Find the line in the entries below that contains "destruct (round_clean m0 (asRoot params) n Hchk Htree Hq Hn m0". Repeat it exactly, and every line after it through the line that contains "destruct (quiet_round_trip 12".

(Saved data entries)
- - - -

(** * batch-graphql: the bounded concurrent dispatch engine

    A shallow embedding of package [batch] (client.go, stats.go, config.go and
    the file that holds [Run] and [RunWith]) and the properties of it that
    the specification states.

    Conventions.
    - Go's [int], [int64] and [time.Duration] are [Z] with the 64-bit
      wrap-around written out ([wrap64]).
    - A Go [error] is its message.
    - What the program calls in other packages (encoding/json, net/http,
      net/textproto) is the class [GoLib]: every theorem holds for any
      behaviour of these functions, except where a hypothesis says otherwise.
    - Goroutines are threads of an interleaving semantics ([Run.step]): one
      event is one atomic action on the shared state.
    - A [map[string]any] is [Variables], [None] when the map is nil.
    - The input is the list of the values its [json.Decoder] meets
      ([Run.Decoded]), the end of the list being [io.EOF]; the error the
      decoder keeps after a syntax error or an error of its reader is
      [Run.dec_err]. *)

From Stdlib Require Import ZArith Lia List String Ascii Permutation Floats.
From stdpp Require Import gmap strings list pretty.

Local Open Scope string_scope.
Local Open Scope list_scope.
Local Open Scope Z_scope.

(** ** Machine integers and errors *)

Definition wrap64 (z : Z) : Z := (z + 2 ^ 63) mod 2 ^ 64 - 2 ^ 63.

Definition error := string.

Inductive errorOr (A : Type) : Type :=
| Ok (a : A)
| Failed (e : error).
Arguments Ok {A} a.
Arguments Failed {A} e.

(** ** JSON values ([any] as encoding/json produces it) *)

Set Warnings "-register-all".

Inductive json : Type :=
| JNull
| JBool (b : bool)
| JNumber (literal : string)
| JString (s : string)
| JArray (items : list json)
| JObject (fields : list (string * json)).

(** [map[string]any]: one variable set, or one decoded response. A nil map
    is [None]: it is what [Decode] leaves for the JSON value [null], and it
    is encoded as [null], where the empty map [Some []] is encoded as [{}]. *)
Definition Variables := option (list (string * json)).

(** The three shapes of the [response any] that [processRequest] returns:
    [nil], [string(bytes)] and the decoded map (nil for the body [null]). *)
Inductive any : Type :=
| ANil
| AString (s : string)
| AMap (m : Variables).

(** ** net/http *)

(** [http.Header]: canonical key to the values added under it. *)
Abbreviation Header := (gmap string (list string)).

Inductive HTTPResult : Type :=
| TransportError (e : error)
| Response (StatusCode : Z) (Body : string).

(** config.go *)
Record OAuthConfig := {
  oauth_URL : string;
  ClientID : string;
  ClientSecret : string;
  Scope : string
}.

Record Config := {
  URL : string;
  Connections : Z;
  Verbose : bool;
  Headers : list string;
  BearerToken : string;
  OAuth : OAuthConfig;
  QueryFile : string;
  InputFile : string;
  OutputFile : string;
  ErrorFile : string
}.

(** What goes out on the network: the login exchange of [login] and the
    GraphQL call of [Do]. *)
Inductive Request : Type :=
| LoginRequest (o : OAuthConfig)
| GraphQLRequest (url : string) (hdr : Header) (body : string).

(** The functions of other packages the program calls. *)
Class GoLib := {
  (** [textproto.CanonicalMIMEHeaderKey], applied by [Header.Add] and
      [Header.Set] *)
  canon : string -> string;
  (** the error of [http.NewRequest] on a URL it cannot parse *)
  url_error : string -> option error;
  (** [json.Marshal(requestParameters{query, variables})] *)
  marshal_request : string -> Variables -> errorOr string;
  (** [json.NewDecoder(body).Decode] into the login response struct:
      [access_token] and [expires_in] *)
  decode_login : string -> errorOr (string * Z);
  (** [json.NewDecoder(body).Decode] into a [map[string]any] *)
  decode_object : string -> errorOr Variables;
  (** [textproto.Reader.ReadMIMEHeader] on the joined header lines *)
  ReadMIMEHeader : string -> errorOr (list (string * list string))
}.

(** ** stats.go *)

Module Stats.

(** The two implementations of interface [Stats]. *)
Inductive Stats : Type :=
| SilentStats
| VerboseStats (processed errors : Z).

Definition AddProcessed (s : Stats) : Stats :=
  match s with
  | SilentStats => SilentStats
  | VerboseStats p e => VerboseStats (wrap64 (p + 1)) e
  end.

Definition AddError (s : Stats) : Stats :=
  match s with
  | SilentStats => SilentStats
  | VerboseStats p e => VerboseStats p (wrap64 (e + 1))
  end.

Definition Values (s : Stats) : Z * Z :=
  match s with
  | SilentStats => (0, 0)
  | VerboseStats p e => (p, e)
  end.

(** [PrintStats]: the goroutine it starts only reads [Values] and prints. *)
Definition PrintStats (verbose : bool) : Stats :=
  if verbose then VerboseStats 0 0 else SilentStats.

End Stats.
(** ** Round trip *)

(** X21: for machines whose entry and exit callbacks only log, calling
    neither [pushEvent] nor [enter()] nor [leave()]: the answers of
    [inState] after [enter()] and after [enter()], [leave()], [enter()] are
    the same, for every name; both times the active states are those of
    the initial descent. *)
Theorem quiet_round_trip :
  ∀ n0 params m0 n,
    StateMachine_new n0 params = Done m0 →
    quiet (asRoot params) → countStates (asRoot params) ≤ n →
    ∃ m1 m3,
      calls n [CallEnter] m0 = Done m1 ∧
      calls n [CallEnter; CallLeave; CallEnter] m0 = Done m3 ∧
      ∀ name,
        inState n m1 name = Done (bool_decide (name ∈ descent (asRoot params))) ∧
        inState n m3 name = inState n m1 name.
Proof.
  intros n0 params m0 n Hnew Hq Hn.
  destruct (StateMachine_new_atRest _ _ _ Hnew) as [Hchk Hrest].
  destruct (StateMachine_new_hasTree _ _ _ Hnew) as (Htree & Hclear & Hoff & Hlog).
  pose proof (StateMachine_new_indexed _ _ _ Hnew) as Hidx.
  destruct (round_clean m0 (asRoot params) n Hchk Htree Hq Hn m0 Hrest Hidx Hclear Hoff)
    as (m1 & m2 & E1 & E2 & _ & _ & _ & _ & A1 & R2 & I2 & C2 & O2).
  destruct (round_clean m0 (asRoot params) n Hchk Htree Hq Hn m2 R2 I2 C2 O2)
    as (m3 & m4 & E3 & _ & _ & _ & _ & _ & A3 & _).
  exists m1, m3. unfold calls. cbn [forEach call].
  rewrite E1. cbn [mbind result_bind mret result_ret]. rewrite E2.
  cbn [mbind result_bind]. rewrite E3.
  split; [done|]. split; [done|].
  intros name. by rewrite A1, A3.
Qed.

Lemma quiet_round_trip_witness :
  ∃ m0 m1 m3,
    StateMachine_new 12 Scenario.ChildOnEntry = Done m0 ∧
    quiet (asRoot Scenario.ChildOnEntry) ∧
    countStates (asRoot Scenario.ChildOnEntry) ≤ 12 ∧
    calls 12 [CallEnter] m0 = Done m1 ∧
    calls 12 [CallEnter; CallLeave; CallEnter] m0 = Done m3 ∧
    ∀ name, inState 12 m3 name = inState 12 m1 name.
Proof.
  destruct (StateMachine_new 12 Scenario.ChildOnEntry) as [m0| |] eqn:Hnew;
    [|by vm_compute in Hnew..].
  assert (quiet (asRoot Scenario.ChildOnEntry)) as Hq.
  { apply quiet_Forall. vm_compute. repeat constructor. }
  assert (countStates (asRoot Scenario.ChildOnEntry) ≤ 12) as Hn.
  { vm_compute. lia. }
  destruct (quiet_round_trip 12 Scenario.ChildOnEntry m0 12 Hnew Hq Hn)
    as (m1 & m3 & E1 & E3 & Hin).
  exists m0, m1, m3. repeat (split; [done|]).
  intros name. by destruct (Hin name).
Defined.

(** C8: the round trip fails on [Scenario.PushOnEntry].  The event its
    root pushes while entering is served inside [enter()] and moves the
    machine to S2A; [leave()] does not leave S2A; the second [enter()]
    serves the event again and moves the machine from S2A to S2B.  So S2A
    answers true to [inState] after the first [enter()] and false after
    the second. *)
Lemma pushing_entry_callback_breaks_round_trip :
  ¬ (∀ n params m1 m3 name,
       session n params [CallEnter] = Done m1 →
       session n params [CallEnter; CallLeave; CallEnter] = Done m3 →
       inState n m1 name = inState n m3 name).
Proof.
  intros H.
  destruct (session 12 Scenario.PushOnEntry [CallEnter]) as [m1| |] eqn:E1;
    [|by vm_compute in E1..].
  destruct (session 12 Scenario.PushOnEntry [CallEnter; CallLeave; CallEnter])
    as [m3| |] eqn:E3; [|by vm_compute in E3..].
  specialize (H 12 _ m1 m3 "S2A" E1 E3).
  vm_compute in E1. injection E1 as <-.
  vm_compute in E3. injection E3 as <-. by vm_compute in H.
Qed.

- - - -

• _TASK OUTPUT_:
  destruct (round_clean m0 (asRoot params) n Hchk Htree Hq Hn m0 Hrest Hidx Hclear Hoff)
    as (m1 & m2 & E1 & E2 & _ & _ & _ & _ & A1 & R2 & I2 & C2 & O2).
  destruct (round_clean m0 (asRoot params) n Hchk Htree Hq Hn m2 R2 I2 C2 O2)
    as (m3 & m4 & E3 & _ & _ & _ & _ & _ & A3 & _).
  exists m1, m3. unfold calls. cbn [forEach call].
  rewrite E1. cbn [mbind result_bind mret result_ret]. rewrite E2.
  cbn [mbind result_bind]. rewrite E3.
  split; [done|]. split; [done|].
  intros name. by rewrite A1, A3.
Qed.

Lemma quiet_round_trip_witness :
  ∃ m0 m1 m3,
    StateMachine_new 12 Scenario.ChildOnEntry = Done m0 ∧
    quiet (asRoot Scenario.ChildOnEntry) ∧
    countStates (asRoot Scenario.ChildOnEntry) ≤ 12 ∧
    calls 12 [CallEnter] m0 = Done m1 ∧
    calls 12 [CallEnter; CallLeave; CallEnter] m0 = Done m3 ∧
    ∀ name, inState 12 m3 name = inState 12 m1 name.
Proof.
  destruct (StateMachine_new 12 Scenario.ChildOnEntry) as [m0| |] eqn:Hnew;
    [|by vm_compute in Hnew..].
  assert (quiet (asRoot Scenario.ChildOnEntry)) as Hq.
  { apply quiet_Forall. vm_compute. repeat constructor. }
  assert (countStates (asRoot Scenario.ChildOnEntry) ≤ 12) as Hn.
  { vm_compute. lia. }
  destruct (quiet_round_trip 12 Scenario.ChildOnEntry m0 12 Hnew Hq Hn)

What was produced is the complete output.